XVIII. Sirena.

En estas tierras no existían criaturas tan magnificas como las sirenas. Los mares yacían congelados y bajo los glaciares solo se arrastraban animales irracionales, seres que serían devorados tarde o temprano por los hombres desesperados por alimentarse. Aun así, la dulce jovencita imaginaba como se verían las sirenas, sumergiéndose en la fantasía de sus libros viejos para ignorar con viveza la realidad fatalista que golpeaba regularmente a su puerta.

Su padre animaba sus fantasías con historias y falsas anécdotas, embelesándola con la idea de que algún día, ante ella se presentaría una sirena. Además, su padre tenía la mala manía de endulzar sus sueños y decía que, de haber nacido como una sirena, ella sería la más hermosa.
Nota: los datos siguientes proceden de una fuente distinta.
(* ===== verification/WalletStore.v ===== *)
(** * What a wallet asks of its store (crates/cdk-common/src/database/wallet.rs)

    The trait [WalletDatabase] is the class [WalletStore]: the operations of a
    store with state [W].  [WalletStoreLaws] is what the wallet's theorems need
    of them: three views of the state (the stored proofs, the derivation
    counter of each keyset, the keysets that have a counter) and how each
    operation changes them.  A store whose write fails may or may not have made
    the change; an operation that succeeds has made it. *)
From stdpp Require Import base numbers list sorting strings gmap.
From S2P Require Import Prelude Amount Hex Nuts KeysetId Conditions States MintUrl WalletDb Posts.
Import Nut00 KeysetId WalletDb.

Local Open Scope N_scope.

Class WalletStore (CR : Crypto) (MintInfo W StoreErr : Type) := {
  st_add_mint : MintUrl -> option MintInfo -> M W StoreErr unit;
  st_remove_mint : MintUrl -> M W StoreErr unit;
  st_get_mint : MintUrl -> M W StoreErr (option MintInfo);
  st_get_mints : M W StoreErr (gmap MintUrl (option MintInfo));
  st_update_mint_url : MintUrl -> MintUrl -> M W StoreErr unit;
  st_add_mint_keysets : MintUrl -> list KeySetInfo -> M W StoreErr unit;
  st_get_mint_keysets : MintUrl -> M W StoreErr (option (list KeySetInfo));
  st_get_keyset_by_id : Id -> M W StoreErr (option KeySetInfo);
  st_add_mint_quote : WMintQuote -> M W StoreErr unit;
  st_get_mint_quote : string -> M W StoreErr (option WMintQuote);
  st_get_mint_quotes : M W StoreErr (list WMintQuote);
  st_remove_mint_quote : string -> M W StoreErr unit;
  st_add_melt_quote : WMeltQuote -> M W StoreErr unit;
  st_get_melt_quote : string -> M W StoreErr (option WMeltQuote);
  st_get_melt_quotes : M W StoreErr (list WMeltQuote);
  st_remove_melt_quote : string -> M W StoreErr unit;
  st_add_keys : KeySet -> M W StoreErr unit;
  st_get_keys : Id -> M W StoreErr (option Keys);
  st_remove_keys : Id -> M W StoreErr unit;
  st_update_proofs : list ProofInfo -> list pubkey -> M W StoreErr unit;
  st_get_proofs : option MintUrl -> option Amount.CurrencyUnit -> option (list Nut07.State) ->
    option (list Nut11.SpendingConditions) -> M W StoreErr (list ProofInfo);
  st_get_balance : option MintUrl -> option Amount.CurrencyUnit -> option (list Nut07.State) -> M W StoreErr N;
  st_update_proofs_state : list pubkey -> Nut07.State -> M W StoreErr unit;
  st_increment_keyset_counter : Id -> N -> M W StoreErr N;
  st_add_transaction : Transaction -> M W StoreErr unit;
  st_get_transaction : digest -> M W StoreErr (option Transaction);
  st_list_transactions : option MintUrl -> option TransactionDirection -> option Amount.CurrencyUnit ->
    M W StoreErr (list Transaction);
  st_remove_transaction : digest -> M W StoreErr unit;
}.

Module WalletStore.

(** The stored proofs less those whose key is removed. *)
Definition without {CR : Crypto} (removed : list pubkey) (l : list ProofInfo) : list ProofInfo :=
  filter (fun p => pi_y p ∉ removed) l.

(** New proofs: their keys are new to the store and are not removed, and their
    amounts fit the stores' signed numbers. *)
Definition fresh {CR : Crypto} (added : list ProofInfo) (removed : list pubkey) (l : list ProofInfo) : Prop :=
  NoDup (pi_y <$> added) /\ forall p, p ∈ added -> (pi_y p ∉ removed) /\ (pi_y p ∉ (pi_y <$> l)) /\ amount (pi_proof p) <= I64_MAX.

(** The proofs of a mint and a unit that are in one of the states. *)
Definition wanted {CR : Crypto} (url : MintUrl) (unit : Amount.CurrencyUnit) (states : list Nut07.State) (p : ProofInfo) : Prop :=
  pi_mint_url p = url /\ pi_unit p = unit /\ pi_state p ∈ states.
#[export] Instance wanted_dec {CR : Crypto} url unit states p : Decision (wanted url unit states p).
Proof. unfold wanted. apply _. Defined.

(** Maps that are read in the order of their keys' bytes ([BTreeMap], the tables
    of redb). *)
Definition row_le {K V} (enc : K -> string) (a b : K * V) : Prop := String.leb (enc a.1) (enc b.1) = true.
#[export] Instance row_le_dec {K V} (enc : K -> string) : RelDecision (row_le (V:=V) enc).
Proof. intros a b. unfold row_le. apply _. Defined.
Definition rows {K V} `{Countable K} (enc : K -> string) (m : gmap K V) : list (K * V) :=
  merge_sort (row_le enc) (map_to_list m).
Definition text (s : string) : string := s.

Lemma rows_perm {K V} `{Countable K} (enc : K -> string) (m : gmap K V) : rows enc m ≡ₚ map_to_list m.
Proof. unfold rows. apply merge_sort_Permutation. Qed.

(** Two stores with the same proofs, one for each key. *)
Lemma perm_by_key {CR : Crypto} (l l' : list ProofInfo) :
  NoDup (pi_y <$> l) -> NoDup (pi_y <$> l') -> (forall i, i ∈ l <-> i ∈ l') -> l ≡ₚ l'.
Proof. intros H1%NoDup_fmap_1 H2%NoDup_fmap_1 H. by apply NoDup_Permutation. Qed.

(** The filter of [ProofInfo] and the one of the interface. *)
Lemma matches_wanted {CR : Crypto} u c s p : matches_conditions p (Some u) (Some c) (Some s) None = true <-> wanted u c s p.
Proof. unfold matches_conditions, wanted, matches. rewrite !andb_true_iff, !bool_decide_eq_true. by intuition. Qed.
Lemma matches_subset {CR : Crypto} u c s sc p : matches_conditions p (Some u) (Some c) (Some s) sc = true -> wanted u c s p.
Proof. intros H. apply matches_wanted. unfold matches_conditions in *. rewrite !andb_true_iff in *. by intuition. Qed.

(** Rows that are written one after the other, each under its own key. *)
Lemma fold_insert_Some {K V A} `{Countable K} (key : A -> K) (val : A -> V) (l : list A) : forall (m : gmap K V) k v, NoDup (key <$> l) ->
  fold_left (fun m a => <[key a := val a]> m) l m !! k = Some v <->
  (exists a, a ∈ l /\ key a = k /\ val a = v) \/ ((k ∉ (key <$> l)) /\ m !! k = Some v).
Proof.
  induction l as [|a l IH]; intros m k v Hnd; cbn [fold_left].
  { split; [intros Hm; right; split; [set_solver|done]|]. intros [(a & Ha & _)|[_ Hm]]; [by apply not_elem_of_nil in Ha|done]. }
  rewrite fmap_cons, NoDup_cons in Hnd. destruct Hnd as [Hn Hnd]. rewrite IH by done. rewrite fmap_cons.
  setoid_rewrite elem_of_cons. destruct (decide (key a = k)) as [<-|Hne].
  - rewrite lookup_insert_eq. split.
    + intros [(b & Hb & Hk & Hv)|[_ [= <-]]]; [|by eauto 6]. destruct Hn. rewrite <- Hk. by apply list_elem_of_fmap_2.
    + intros [(b & [->|Hb] & Hk & <-)|[Hk _]]; [by right| |by destruct Hk; left]. destruct Hn. rewrite <- Hk. by apply list_elem_of_fmap_2.
  - rewrite lookup_insert_ne by done. split.
    + intros [(b & Hb & Hk & Hv)|[Hk Hm]]; [by eauto 6|]. right. split; [|done]. by intros [->|].
    + intros [(b & [->|Hb] & Hk & Hv)|[Hk Hm]]; [done|by eauto 6|right]. auto.
Qed.

End WalletStore.

Import WalletStore.

(** The views. *)
Class WalletView (CR : Crypto) (W : Type) := {
  proofs_of : W -> list ProofInfo;
  counter_of : W -> Id -> N;
  counted : W -> Id -> Prop;
}.

(** What an operation that has nothing to do with counters, or with proofs and
    counters, leaves alone. *)
Definition counts_kept {CR : Crypto} {W} {WV : WalletView CR W} : relation W :=
  fun w w' => (forall id, counter_of w' id = counter_of w id) /\ (forall id, counted w id -> counted w' id).
Definition quiet {CR : Crypto} {W} {WV : WalletView CR W} : relation W := fun w w' => proofs_of w' = proofs_of w /\ counts_kept w w'.

#[export] Instance counts_kept_preorder {CR : Crypto} {W} {WV : WalletView CR W} : PreOrder counts_kept.
Proof.
  split; [by intros w|]. intros w1 w2 w3 [H1 H2] [H3 H4]. split; [|by auto]. intros id. by rewrite H3.
Qed.
#[export] Instance quiet_preorder {CR : Crypto} {W} {WV : WalletView CR W} : PreOrder quiet.
Proof. split; [by intros w|]. intros w1 w2 w3 [H1 H2] [H3 H4]. split; [congruence|by etrans]. Qed.

(** A change of URL: the proofs, their keys and states, and the counters. *)
Definition coin_of {CR : Crypto} (p : ProofInfo) : pubkey * Proof * Nut07.State := (pi_y p, pi_proof p, pi_state p).
Definition moved {CR : Crypto} {W} {WV : WalletView CR W} : relation W :=
  fun w w' => coin_of <$> proofs_of w' ≡ₚ coin_of <$> proofs_of w /\ counts_kept w w'.
#[export] Instance moved_preorder {CR : Crypto} {W} {WV : WalletView CR W} : PreOrder moved.
Proof. split; [by intros w|]. intros w1 w2 w3 [H1 H2] [H3 H4]. split; by etrans. Qed.

Class WalletStoreLaws (CR : Crypto) (MintInfo W StoreErr : Type) (ST : WalletStore CR MintInfo W StoreErr)
    (WV : WalletView CR W) : Prop := {
  add_mint_quiet u i : keeps quiet (st_add_mint u i);
  get_mint_quiet u : keeps quiet (st_get_mint u);
  get_mints_quiet : keeps quiet st_get_mints;
  add_mint_keysets_quiet u l : keeps quiet (st_add_mint_keysets u l);
  add_mint_keysets_counted u l w w' : st_add_mint_keysets u l w = (Ok tt, w') -> Forall (fun k => counted w' (ki_id k)) l;
  get_mint_keysets_quiet u : keeps quiet (st_get_mint_keysets u);
  get_keyset_by_id_quiet id : keeps quiet (st_get_keyset_by_id id);
  add_mint_quote_quiet q : keeps quiet (st_add_mint_quote q);
  get_mint_quote_quiet i : keeps quiet (st_get_mint_quote i);
  get_mint_quotes_quiet : keeps quiet st_get_mint_quotes;
  remove_mint_quote_quiet i : keeps quiet (st_remove_mint_quote i);
  add_melt_quote_quiet q : keeps quiet (st_add_melt_quote q);
  get_melt_quote_quiet i : keeps quiet (st_get_melt_quote i);
  get_melt_quotes_quiet : keeps quiet st_get_melt_quotes;
  remove_melt_quote_quiet i : keeps quiet (st_remove_melt_quote i);
  add_keys_quiet k : keeps quiet (st_add_keys k);
  get_keys_quiet id : keeps quiet (st_get_keys id);
  remove_keys_quiet id : keeps quiet (st_remove_keys id);
  get_proofs_quiet u c s sc : keeps quiet (st_get_proofs u c s sc);
  get_balance_quiet u c s : keeps quiet (st_get_balance u c s);
  add_transaction_quiet t : keeps quiet (st_add_transaction t);
  get_transaction_quiet t : keeps quiet (st_get_transaction t);
  list_transactions_quiet u d c : keeps quiet (st_list_transactions u d c);
  remove_transaction_quiet t : keeps quiet (st_remove_transaction t);
  (** Removing a mint can remove counters, and changes none; a change of URL
      changes URLs only. *)
  remove_mint_kept u w w' r : st_remove_mint u w = (r, w') ->
    proofs_of w' = proofs_of w /\ forall id, counted w' id -> counted w id /\ counter_of w' id = counter_of w id;
  update_mint_url_moved u u' : keeps moved (st_update_mint_url u u');
  (** The proofs. *)
  get_proofs_wanted u c s w l w' : st_get_proofs (Some u) (Some c) (Some s) None w = (Ok l, w') ->
    l ≡ₚ filter (wanted u c s) (proofs_of w);
  get_proofs_stored u c s sc w l w' : st_get_proofs (Some u) (Some c) (Some s) sc w = (Ok l, w') ->
    l ⊆ filter (wanted u c s) (proofs_of w);
  update_proofs_Ok added removed w w' : fresh added removed (proofs_of w) ->
    st_update_proofs added removed w = (Ok tt, w') -> proofs_of w' ≡ₚ without removed (proofs_of w) ++ added;
  update_proofs_counts added removed : keeps counts_kept (st_update_proofs added removed);
  update_proofs_state_Ok ys st w w' : st_update_proofs_state ys st w = (Ok tt, w') ->
    proofs_of w' ≡ₚ (restate ys st <$> proofs_of w);
  update_proofs_state_counts ys st : keeps counts_kept (st_update_proofs_state ys st);
  (** The counters; the store counts modulo the width of a [u32]. *)
  increment_Ok id n w c w' : counted w id -> st_increment_keyset_counter id n w = (Ok c, w') ->
    c = (counter_of w id + n) mod 2 ^ 32 /\ counter_of w' id = c;
  increment_proofs id n w w' r : st_increment_keyset_counter id n w = (r, w') ->
    proofs_of w' = proofs_of w /\ (forall id', id' <> id -> counter_of w' id' = counter_of w id') /\
    (forall id', counted w id' -> counted w' id');
}.

#[export] Hint Resolve add_mint_quiet get_mint_quiet get_mints_quiet remove_keys_quiet add_mint_keysets_quiet get_mint_keysets_quiet get_keyset_by_id_quiet
  add_mint_quote_quiet get_mint_quote_quiet get_mint_quotes_quiet remove_mint_quote_quiet add_melt_quote_quiet
  get_melt_quote_quiet get_melt_quotes_quiet remove_melt_quote_quiet add_keys_quiet get_keys_quiet get_proofs_quiet
  get_balance_quiet add_transaction_quiet get_transaction_quiet list_transactions_quiet remove_transaction_quiet
  update_proofs_counts update_proofs_state_counts : keeps.

Lemma quiet_counts {CR : Crypto} {W} {WV : WalletView CR W} {E A} (c : M W E A) : keeps quiet c -> keeps counts_kept c.
Proof. apply keeps_weaken. by intros s s' [_ ?]. Qed.
Lemma quiet_moved {CR : Crypto} {W} {WV : WalletView CR W} {E A} (c : M W E A) : keeps quiet c -> keeps moved c.
Proof. apply keeps_weaken. intros s s' [H ?]. split; [by rewrite H|done]. Qed.
#[export] Hint Resolve quiet_counts : keeps.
Lastimosamente esa dulce jovencita creció solo para entender que en su tierra no existían criaturas tan magnificas, porque el mundo estaba demasiado podrido como para poder recibirlas. Ella jamás vería una sirena, porque ellas jamás navegarían en las aguas de una nación abandonada y maldecida por Dios.
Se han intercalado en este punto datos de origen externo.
(** [KeySetInfosMethods]. *)
Definition active (l : list KeySetInfo) : list KeySetInfo := filter (fun k => ki_active k = true) l.
Definition of_unit (u : Amount.CurrencyUnit) (l : list KeySetInfo) : list KeySetInfo := filter (fun k => ki_unit k = u) l.

(** [len() as u32] and the subtraction of [u32]s in a release build. *)
Definition len_u32 {A} (l : list A) : N := N.of_nat (length l) mod 2 ^ 32.
Definition u32_sub (a b : N) : N := (a + 2 ^ 32 - b) mod 2 ^ 32.
Definition u32_add (a b : N) : N := (a + b) mod 2 ^ 32.

(** [iter().position(..)] and [remove(idx)]. *)
Fixpoint take_out (a : N) (l : list N) : option (list N) :=
  match l with
  | [] => None
  | x :: l' => if x =? a then Some l' else (fun r => x :: r) <$> take_out a l'
  end.

(** The loop that sends the proofs whose amount is wanted and keeps the rest. *)
Fixpoint pick_amounts {CR : Crypto} (wanted : list N) (proofs to_send to_keep : list Proof) : list Proof * list Proof :=
  match proofs with
  | [] => (to_send, to_keep)
  | p :: proofs' =>
      match take_out (amount p) wanted with
      | Some wanted' => pick_amounts wanted' proofs' (to_send ++ [p]) to_keep
      | None => pick_amounts wanted proofs' to_send (to_keep ++ [p])
      end
  end.

(** [PreSwap]. *)
Record PreSwap {CR : Crypto} := mkPreSwap {
  ps_pre_mint_secrets : PreMintSecrets;
  ps_swap_request : SwapRequest;
  ps_derived_secret_count : N;
  ps_fee : N;
}.
Arguments mkPreSwap {CR} _ _ _ _.

#[global] Instance P2PKWitness_eq_dec : EqDecision P2PKWitness.
Proof. solve_decision. Defined.
#[global] Instance HTLCWitness_eq_dec : EqDecision HTLCWitness.
Proof. solve_decision. Defined.
#[global] Instance Witness_eq_dec : EqDecision Witness.
Proof. solve_decision. Defined.
#[global] Instance BlindedMessage_eq_dec {CR : Crypto} : EqDecision BlindedMessage.
Proof. solve_decision. Defined.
Las sirenas eran seres libres, que navegaban en los mares y se hundían en las profundidades sin rendirle cuentas a nadie; pero todos aquí eran prisioneros de la voluntad divina, eran herramientas del Todopoderoso y actores del teatro cósmico que regía sus vidas. Siendo esto así, la dulce jovencita entendió que las sirenas podían navegar en mares congelados, incluso nadar al lado de animales irracionales, pero jamás se dejarían doblegar ante la voluntad de lo divino.

Por ello, la jovencita también entendió qué, de ser una sirena, ella quizá no sería la más hermosa de todas, pero tal vez sería más libre de lo que es ahora.